For a while now, ammunition has been in short supply, and many retailers have imposed limits on how much ammo a customer can buy. At Walmart, for instance, it’s three boxes per day. At Hot Shot Sports in Shnecksville, Pa., it’s five boxes per day. The store’s owner, Walt Schneck, says the store is out of 9 mm ammunition.
“Demand right now is over the top,” he says, adding that it has been that way since the shooting at Sandy Hook Elementary School in Newtown, Conn. “People got panicky,” Schneck says. “ They are coming out, buying guns and they’re buying ammo, and everything is just going off the shelf.”
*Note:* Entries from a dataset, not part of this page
(** The calls a program makes to these collaborators.  [EvWrite] is a
    call of one of the client's writing operations ([PutItem],
    [UpdateItem], [DeleteItem], ...), named by [operation], on an item or
    a key of a table. *)
Inductive Event : Type :=
| EvPrintf (format : string) (args : list LogArg)
| EvLoadDefaultConfig (ctx : context.Context)
| EvNewFromConfig (cfg : aws.Config)
| EvQuery (db : dynamodb.Client) (ctx : context.Context)
          (input : dynamodb.QueryInput)
| EvWrite (db : dynamodb.Client) (ctx : context.Context)
          (operation : string) (tableName : option string)
          (item : dynamodb.Item).

(** A computation reads the environment and extends the trace. *)
Definition M (A : Type) : Type := Env -> list Event -> A * list Event.

Definition ret {A : Type} (a : A) : M A := fun _ t => (a, t).

Definition bind {A B : Type} (c : M A) (k : A -> M B) : M B :=
  fun env t => let '(a, t') := c env t in k a env t'.

Definition emit (ev : Event) : M unit := fun _ t => (tt, (t ++ [ev])%list).

Declare Scope go_scope.
Delimit Scope go_scope with go.
Notation "x <- c ;; k" := (bind c (fun x => k))
  (at level 61, c at next level, right associativity) : go_scope.
Notation "c ;; k" := (bind c (fun _ => k))
  (at level 61, right associativity) : go_scope.
Open Scope go_scope.

Module log.

Definition Printf (format : string) (args : list LogArg) : M unit :=
  emit (EvPrintf format args).

End log.

Module config.

Definition LoadDefaultConfig (ctx : context.Context)
  : M (result aws.Config) :=
  fun env t => (env_LoadDefaultConfig env ctx, (t ++ [EvLoadDefaultConfig ctx])%list).

End config.

(** [dynamodb.NewFromConfig(cfg)]. *)
Definition NewFromConfig (cfg : aws.Config) : M dynamodb.Client :=
  emit (EvNewFromConfig cfg) ;; ret (dynamodb.mkClient cfg).

Module Client.

(** [db.Query(ctx, input)]: one request to the store, one page back. *)
Definition Query (db : dynamodb.Client) (ctx : context.Context)
  (input : dynamodb.QueryInput) : M (result dynamodb.QueryOutput) :=
  fun env t => (env_Query env db ctx input, (t ++ [EvQuery db ctx input])%list).

End Client.

(** [len] of a slice, as a Go [int]. *)
Definition len {A : Type} (l : list A) : Z := Z.of_nat (List.length l).

(** ** The gateway-proxy handler (first version of [main.go]) *)

Module GatewayProxy.

(** [Request] represents the JSON input. *)
Record Request : Type := mkRequest {
  Email : string
}.

(** [Response] represents the JSON output. *)
Record Response : Type := mkResponse {
  Exists : bool
}.

(** [json.Unmarshal(data, &req)] at type [Request], whose field [Email]
    has the tag [json:"email"]. *)
Definition Unmarshal (data : string) (req : Request)
  : Request * option error :=
  let '(email, err) := json.UnmarshalInto "email" data (Email req) in
  ({| Email := email |}, err).

(** [json.Marshal] at type [Response], whose field [Exists] has the tag
    [json:"exists"]. *)
Definition Marshal (r : Response) : string :=
  if Exists r then "{" ++ quoted "exists" ++ ":true}"
  else "{" ++ quoted "exists" ++ ":false}".

Definition UserExists (email : string) (db : dynamodb.Client)
  (tableName : string) : M bool :=
  log.Printf "Checking if user exists: %s in table %s"
             [ArgString email; ArgString tableName] ;;
  let indexName := "email-index" in
  let input :=
    {| dynamodb.TableName := aws.String tableName;
       dynamodb.IndexName := aws.String indexName;
       dynamodb.KeyConditionExpression := aws.String "email = :email";
       dynamodb.ExpressionAttributeValues :=
         [(":email", types.AttributeValueMemberS email)];
       dynamodb.FilterExpression := None;
       dynamodb.ExclusiveStartKey := [];
       dynamodb.Limit := None |} in
  r <- Client.Query db context.TODO input ;;
  match r with
  | Err err =>
      log.Printf "Error fetching item from DynamoDB: %v" [ArgError err] ;;
      ret false
  | Ok result =>
      if len (dynamodb.Items result) >? 0 then
        log.Printf "User found: %s" [ArgString email] ;;
        ret true
      else
        log.Printf "User not found: %s" [ArgString email] ;;
        ret false
  end.

Definition handler (ctx : context.Context)
  (event : events.APIGatewayProxyRequest.t)
  : M (events.APIGatewayProxyResponse.t * option error) :=
  let req := {| Email := "" |} in
  let '(req, err) := Unmarshal (events.APIGatewayProxyRequest.Body event) req in
  match err with
  | Some _ =>
      ret ({| events.APIGatewayProxyResponse.StatusCode := 400;
              events.APIGatewayProxyResponse.Headers := [];
              events.APIGatewayProxyResponse.Body := "Invalid request";
              events.APIGatewayProxyResponse.IsBase64Encoded := false |},
           None)
  | None =>
      c <- config.LoadDefaultConfig ctx ;;
      match c with
      | Err err =>
          log.Printf "Error loading AWS config: %v" [ArgError err] ;;
          ret ({| events.APIGatewayProxyResponse.StatusCode := 500;
                  events.APIGatewayProxyResponse.Headers := [];
                  events.APIGatewayProxyResponse.Body := "Server error";
                  events.APIGatewayProxyResponse.IsBase64Encoded := false |},
               None)
      | Ok cfg =>
          db <- NewFromConfig cfg ;;
          exists_ <- UserExists (Email req) db "troggle_user" ;;
          let respBody := Marshal {| Exists := exists_ |} in
          ret ({| events.APIGatewayProxyResponse.StatusCode := 200;
                  events.APIGatewayProxyResponse.Headers := [];
                  events.APIGatewayProxyResponse.Body := respBody;
                  events.APIGatewayProxyResponse.IsBase64Encoded := false |},
               None)
      end
  end.
(* ===== verification/_CoqProject ===== *)
-Q . S2P
Prelude.v
GoStrings.v
Model.v
Config.v
Router.v
RFC3339.v
Base64.v
Json.v
Store.v
Migration.v
LinkHeader.v
World.v
Client.v
ClientProps.v
NonceUse.v
ClientThreads.v
Pool.v
PoolProps.v
PoolThreads.v
PoolThreadsProps.v
Probe.v
DNSPolicy.v
JWS.v
Handlers.v
HandlerRel.v
Health.v
ServeProps.v
Responses.v
AuthProps.v
OrderProps.v
Background.v
Bootstrap.v
BackgroundProps.v
BootstrapProps.v
System.v
Startup.v
Scenario.v
BootScenario.v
In the U.S., ammunition is a $2 billion industry. “All of the manufacturers are operating 24 hours a day, seven days a week, to try to produce as much as they can to meet this unprecedented consumer demand,” says Lawrence Keane with the National Shooting Sports Foundation, the firearms industry’s trade association. Last month, Remington announced it is expanding its ammunition factory in Arkansas.
Still, manufacturers haven’t been able to keep up, and Walt Schneck says many of his customers at Hot Shot Sports have started to make their own ammo. They do it from scratch or they re-load casings from ammo they’ve shot. “As long as you can get the bullet, the powder, and the primer, and you have the casings, you’re good to go,” Schneck says.
According to C. Rodney James, the author of “The ABCs of Reloading,” there are other benefits. For one thing, it’s more precise, he says. You can tailor a round to an individual firearm. For another? “You can reduce the cost of your ammunition by about 60 percent if you basically assemble it yourself at home,” James says.
To do that, James says you need a press, dies and manuals to figure out how much powder to use. “You can put together a pretty good reloading outfit for a few hundred dollars — $250, $300,” he says.
Tim Miller, of Allentown, Pa., is one of Walt Schneck’s customers. He is a competitive shooter and a firearms instructor with STSK, who makes his own ammo. Miller teaches an eight-hour, $250 class on how to do it. “This is all the stuff I picked up from when I shot,” he says, pointing to brass cases. “It needs to be cleaned first, because if you don’t clean it, it’ll clog up your dies, and can actually dent the cases.”
Today, Miller is making .38 specials for a revolver. He resizes the cartridge and puts in a new primer. That is what will ignite the gunpowder, which he puts in next. Then, he seats a projectile –the bullet. It is a precise process. In a matter of minutes, Miller cranks out round after round. He estimates he can make about 300 in one hour.
At Hot Shot Sports, Miller would have to pay almost $250 for 500 rounds of factory-made .38 specials. He says he could make 500 rounds himself for $77. At the store, he does the math: “So, you’re about $7 for the powder, about $50 for the bullets, and about $20 for the primers, and that’s 500,” he says. ” So there’s a drastic difference.”
But it isn’t as easy to get those components as it used to be. “As there has been a run on guns and ammunition, there’s also been a similar run, although on a smaller scale, on reloading equipment and components,” C. Rodney James says. That includes the bullets — the projectiles that go into ammunition. So, some people also make those themselves.
Jim Finnerty is one of them. He lives in Groton, Mass. “You can really save a fortune by making your own bullets, as well,” Finnerty says. “Because after the brass case, which you get to reuse, the bullet or projectile is the second-most expensive component of the cartridge.”
Finnerty says he got into making bullets and ammo for economic reasons. Then, it became a hobby. “I mean, if I had taken up golf, I’d be at the driving range practicing every day, and if there was a shortage of golf balls, and there was a way to make my own, I’d probably do it.”
These days, more and more gun owners say it is becoming a necessity.